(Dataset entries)
######

(* ===== verification/HostProbe.v ===== *)
(** * The host as the scheduler sees it
      (internal/executor/host.go, internal/app/inventory.go)

    A probe measures the machine; the guardrails decide whether it may take more
    work; and [hostObservation] turns both into the scheduler's admission facts.
    A [float64] is the binary64 number of the standard library's specification of
    floating point, so products, quotients and comparisons round as Go's do. *)

From Stdlib Require Import ZArith Lia String List Floats.SpecFloat.
From stdpp Require Import base tactics list strings pretty.
From S2P Require Import Prelude GoStrings Liveness Domain Scheduler Advertise.

(** ** [float64] *)

Abbreviation float64 := spec_float (only parsing).

Definition floatOf (n : Z) : float64 := binary_normalize 53 1024 n 0 false.
Definition fmul (a b : float64) : float64 := SFmul 53 1024 a b.
Definition fdiv (a b : float64) : float64 := SFdiv 53 1024 a b.
Definition flt (a b : float64) : bool := SFltb a b.
Definition fle (a b : float64) : bool := SFleb a b.

(** [int(x)] truncates; of an infinity, a NaN or a value out of range the
    language leaves the result to the implementation. *)
Class FloatToInt := { unspecifiedInt : float64 -> Z }.

Definition intOf `{FloatToInt} (x : float64) : Z :=
  match x with
  | S754_zero _ => 0
  | S754_finite s m e =>
      let n := if 0 <=? e then Z.pos m * 2 ^ e else Z.pos m / 2 ^ (- e) in
      let n := if s then - n else n in
      if (minInt64 <=? n) && (n <=? maxInt64) then n else unspecifiedInt x
  | _ => unspecifiedInt x
  end.

(** ** The probe (internal/executor/host.go) *)

Inductive Freshness :=
  | ProbeFresh
  | ProbeStale
  | ProbeUnavailable
  | ProbeOther (s : string).

Definition freshnessText (f : Freshness) : string :=
  match f with
  | ProbeFresh => "fresh"
  | ProbeStale => "stale"
  | ProbeUnavailable => "unavailable"
  | ProbeOther s => s
  end.

Record HostSnapshot := {
  hs_Freshness : Freshness;
  hs_ObservedAt : Time;
  hs_AvailableMemoryMB : Z;
  hs_FreeDiskGB : Z;
  hs_FreeInodes : Z;
  hs_TotalInodes : Z;
  hs_SwapUsedMB : Z;
  hs_SwapOuts : Z;
  hs_CPUidlePercent : float64;
  hs_LoadAverage : float64;
  hs_SwapOutRatePerSecond : float64;
  hs_SwapOutRateObserved : bool;
  hs_PhysicalCPU : Z;
  hs_PhysicalMemoryMB : Z
}.

Record Guardrails := {
  MinFreeDiskGB : Z;
  MinFreeInodePercent : float64;
  MinAvailableMemoryMB : Z;
  MaxSwapUsedMB : Z;
  SwapOutPagesPerSecond : float64;
  MaxLoadAverage : float64;
  MinCPUidlePercent : float64
}.

Definition DefaultSwapOutPagesPerSecond : Z := 10.

Record AdmissionDecision := { Allowed : bool; Reason : string }.

Definition refused (reason : string) : AdmissionDecision := {| Allowed := false; Reason := reason |}.

Definition activelyPagingOut (g : Guardrails) (s : HostSnapshot) : bool :=
  if negb (hs_SwapOutRateObserved s) then true
  else
    let threshold :=
      if fle (SwapOutPagesPerSecond g) (floatOf 0) then floatOf DefaultSwapOutPagesPerSecond else SwapOutPagesPerSecond g in
    fle threshold (hs_SwapOutRatePerSecond s).

Definition inodesBelowFloor (g : Guardrails) (s : HostSnapshot) : bool :=
  if fle (MinFreeInodePercent g) (floatOf 0) || (hs_TotalInodes s <=? 0) then false
  else flt (fmul (floatOf (hs_FreeInodes s)) (floatOf 100)) (fmul (MinFreeInodePercent g) (floatOf (hs_TotalInodes s))).

Definition Evaluate (g : Guardrails) (s : HostSnapshot) (memoryMB : Z) : AdmissionDecision :=
  match hs_Freshness s with
  | ProbeFresh =>
      if memoryMB <? 0 then refused "invalid requested memory"
      else if hs_FreeDiskGB s <? MinFreeDiskGB g then refused "disk reserve"
      else if inodesBelowFloor g s then refused "inode reserve"
      else if sub64 (hs_AvailableMemoryMB s) memoryMB <? MinAvailableMemoryMB g then refused "memory reserve"
      else if (0 <? MaxSwapUsedMB g) && (MaxSwapUsedMB g <? hs_SwapUsedMB s) && activelyPagingOut g s
      then refused "swap pressure"
      else if flt (floatOf 0) (MaxLoadAverage g) && flt (MaxLoadAverage g) (hs_LoadAverage s)
              && flt (hs_CPUidlePercent s) (MinCPUidlePercent g)
      then refused "cpu pressure"
      else {| Allowed := true; Reason := "capacity available" |}
  | f => refused ("host observation " +:+ freshnessText f)
  end.

(** ** The admission facts (internal/app/inventory.go) *)

Definition zeroHost : Host :=
  {| host_Available := zeroResources; host_Capacity := zeroResources; host_Pressure := zeroHostPressure |}.

Section Observation.
Context `{FloatToInt}.

(** Whole free cores, truncated. *)
Definition idleCores (s : HostSnapshot) : Z :=
  let idle := hs_CPUidlePercent s in
  if fle idle (floatOf 0) then 0
  else
    let idle := if flt (floatOf 100) idle then floatOf 100 else idle in
    intOf (fdiv (fmul (floatOf (hs_PhysicalCPU s)) idle) (floatOf 100)).

Definition physicalCapacity (s : HostSnapshot) (capacity : Resources) (g : Guardrails) : Resources :=
  {| CPU := if 0 <? hs_PhysicalCPU s then hs_PhysicalCPU s else 0;
     MemoryMB := if 0 <? hs_PhysicalMemoryMB s then Z.max 0 (sub64 (hs_PhysicalMemoryMB s) (MinAvailableMemoryMB g)) else 0;
     Slots := Slots capacity |}.

(** The empty string when the machine can honour the budget. *)
Definition budgetExceedsHost (s : HostSnapshot) (g : Guardrails) (budget : Resources) : string :=
  if bool_decide (budget = zeroResources) then ""
  else if (0 <? hs_PhysicalCPU s) && (hs_PhysicalCPU s <? CPU budget) then
    "host budget of " +:+ pretty (CPU budget) +:+ " CPU exceeds the " +:+ pretty (hs_PhysicalCPU s)
    +:+ " physical cores this host has"
  else
    let usable := sub64 (hs_PhysicalMemoryMB s) (MinAvailableMemoryMB g) in
    if (0 <? hs_PhysicalMemoryMB s) && (usable <? MemoryMB budget) then
      "host budget of " +:+ pretty (MemoryMB budget) +:+ " MB memory exceeds the " +:+ pretty usable
      +:+ " MB this host can offer (" +:+ pretty (hs_PhysicalMemoryMB s) +:+ " MB physical less the "
      +:+ pretty (MinAvailableMemoryMB g) +:+ " MB reserve)"
    else "".

(** The pressure as it is reported, without its floating-point readings. *)
Definition pressureOf (s : HostSnapshot) (d : AdmissionDecision) : HostPressure :=
  {| AvailableMemoryMB := hs_AvailableMemoryMB s; FreeDiskGB := hs_FreeDiskGB s; SwapUsedMB := hs_SwapUsedMB s;
     SwapOuts := hs_SwapOuts s; SwapOutRateObserved := hs_SwapOutRateObserved s; AdmissionAllowed := Allowed d;
     AdmissionReason := Reason d; FreeInodes := hs_FreeInodes s; TotalInodes := hs_TotalInodes s |}.

Definition availableOf (s : HostSnapshot) (capacity : Resources) (g : Guardrails) (elastic : bool) : Resources :=
  let memory := sub64 (hs_AvailableMemoryMB s) (MinAvailableMemoryMB g) in
  if elastic then
    {| CPU := if 0 <? CPU (physicalCapacity s capacity g) then idleCores s else CPU capacity;
       MemoryMB := Z.max 0 memory; Slots := Slots capacity |}
  else {| CPU := CPU capacity; MemoryMB := Z.max 0 (Z.min memory (MemoryMB capacity)); Slots := Slots capacity |}.

Definition decisionOf (s : HostSnapshot) (g : Guardrails) (draining : bool) : AdmissionDecision :=
  let decision := Evaluate g s 0 in
  if draining && Allowed decision then refused updateDrainReason else decision.

Definition hostObservation (s : HostSnapshot) (capacity : Resources) (g : Guardrails) (elastic : bool) (budget : Resources)
    (draining : bool) : Observation Host :=
  match hs_Freshness s with
  | ProbeStale => Stale zeroHost (hs_ObservedAt s) "host probe is stale"
  | ProbeUnavailable => Unavailable zeroHost "host probe unavailable"
  | ProbeOther _ => Unavailable zeroHost "host probe freshness is invalid"
  | ProbeFresh =>
      let exceeded := budgetExceedsHost s g budget in
      if negb (bool_decide (exceeded = "")) then Unavailable zeroHost exceeded
      else
        let decision := decisionOf s g draining in
        let pressure := pressureOf s decision in
        if negb (Allowed decision) then
          Build_Observation ObservationFresh
            {| host_Available := zeroResources; host_Capacity := zeroResources; host_Pressure := pressure |}
            (hs_ObservedAt s) (Reason decision)
        else
          Fresh {| host_Available := availableOf s capacity g elastic;
                   host_Capacity := if elastic then physicalCapacity s capacity g else zeroResources;
                   host_Pressure := pressure |} (hs_ObservedAt s)
  end.

End Observation.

######

◆ What the exercise asks:
Tell how many lines in the data above hold "elastic". Nothing but the number.

◆ Answer below:
5